Lorsque je suis sortie de chez la sénologue lors de ma première consultation, je n’ai rien retenu de ce qu’elle m’a dit. Ce jour-là, j’ai décidé que je ne m’y rendrais plus sans prendre de notes. C’est ainsi qu’est né ce carnet de bord. Au fil du temps, il est devenu mon exutoire. Un soir, Thierry Janssen (NDLR : chirurgien urologue, psychothérapeute et auteur de plusieurs livres) m’a dit que je pouvais raconter comment j’avais traversé la maladie :  » Tu dois en parler. D’autres personnes peuvent en bénéficier aussi.  » Il avait raison. Ce livre est donc avant tout un récit de ce que j’ai appris sur le cancer. Il est motivé par l’aide très concrète que je peux apporter, à l’image de ma profession, où je m’efforce d’aider des patientes à tomber enceintes. Il manquait un ouvrage qui propose aux malades des outils, des trucs  » pratico-pratiques  » pour faciliter leur quotidien. Ce livre s’adresse aussi aux blouses blanches. Je leur dis : vous devez prendre plus de temps avec le malade, vous pouvez le toucher, lui prendre la main… A Saint-Luc, j’ai suivi une formation en communication verbale : utiliser des termes positifs, doux plutôt que les mots négatifs, agressifs. Ces cours ne sont pas obligatoires dans le cursus de médecine. Ils devraient l’être !

Qu’avez-vous appris de cette épreuve ?

Ma vision de la médecine ne sera plus jamais la même. Je suis beaucoup plus à l’écoute, plus humaine. Je comprends mieux le côté revendicatif du patient. Je faisais partie de ces médecins qui déclaraient tout faire, tout ce qu’ils peuvent pour les patients, et ceux-ci avaient le  » culot  » de nous en vouloir. Je m’imposais un perfectionnisme, une compétition, qui m’ont permis de faire une belle carrière, tout en essayant d’être une bonne mère, une bonne épouse, une bonne fille… A posteriori, c’était une source de culpabilisation constante. Cela fait perdre le sens des priorités et des valeurs.
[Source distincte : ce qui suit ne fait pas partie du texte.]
Lemma civil_of_date y m d : valid_date y m d -> CivilFromDays (day_number y m d) = (y, m, d).
Proof.
  intros Hv. pose proof (proj1 Hv) as Hm. pose proof (day_of_month y m d Hv) as (D1 & D2 & D3 & D4 & D5). cbv zeta in *.
  rewrite <- era_days_eq by done. unfold era_days. set (Y := y - (if m <=? 2 then 1 else 0)) in *.
  set (doy := month_first (march_month m) + d - 1) in *. assert (Hy : 0 <= Y mod 400 < 400) by (apply Z.mod_pos_bound; lia).
  pose proof (year_length _ Hy) as YL. pose proof (year_bounds _ Hy) as YB.
  rewrite <- (leap_era (Y mod 400 + 1) (Y / 400)) in YL.
  replace (Y mod 400 + 1 + Y / 400 * 400) with (Y + 1) in YL by (pose proof (Z.div_mod Y 400); lia).
  pose proof (year_of_day (Y mod 400) (year_start (Y mod 400) + doy) Hy ltac:(lia)) as YD.
  unfold CivilFromDays.
  replace (Y / 400 * 146097 + year_start (Y mod 400) + month_first (march_month m) + d - 1 - 719468 + 719468)
    with (year_start (Y mod 400) + doy + Y / 400 * 146097) by lia.
  pose proof (era_floor (year_start (Y mod 400) + doy + Y / 400 * 146097) 146097 ltac:(lia)) as EF. change (146097 - 1) with 146096 in EF.
  rewrite EF, Z.div_add by lia. rewrite (Z.div_small _ 146097), Z.add_0_l by lia.
  replace (year_start (Y mod 400) + doy + Y / 400 * 146097 - Y / 400 * 146097) with (year_start (Y mod 400) + doy) by lia.
  fold (year_num (year_start (Y mod 400) + doy)). rewrite YD. fold (year_start (Y mod 400)).
  replace (year_start (Y mod 400) + doy - year_start (Y mod 400)) with doy by lia. rewrite D3.
  fold (month_first (march_month m)). rewrite D4, D5. f_equal. f_equal. pose proof (Z.div_mod Y 400). lia.
Qed.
Ce fut difficile de vous mettre à nu ?

J’ai beaucoup hésité. J’avais peur et j’avais honte. Je redoutais de montrer ma fragilité. Je ne voulais pas qu’on me traite comme une malade. Je travaille à présent à mi-temps. Mais j’ai de la chance : je suis dans un milieu favorable, moi.

Mon carnet de (sur)vie. Voyage au pays du cancer du sein, par Corinne Hubinont, Racine, 147 p. Les droits d’auteur iront à la Clinique du sein de Saint-Luc et au réseau Breast International Group.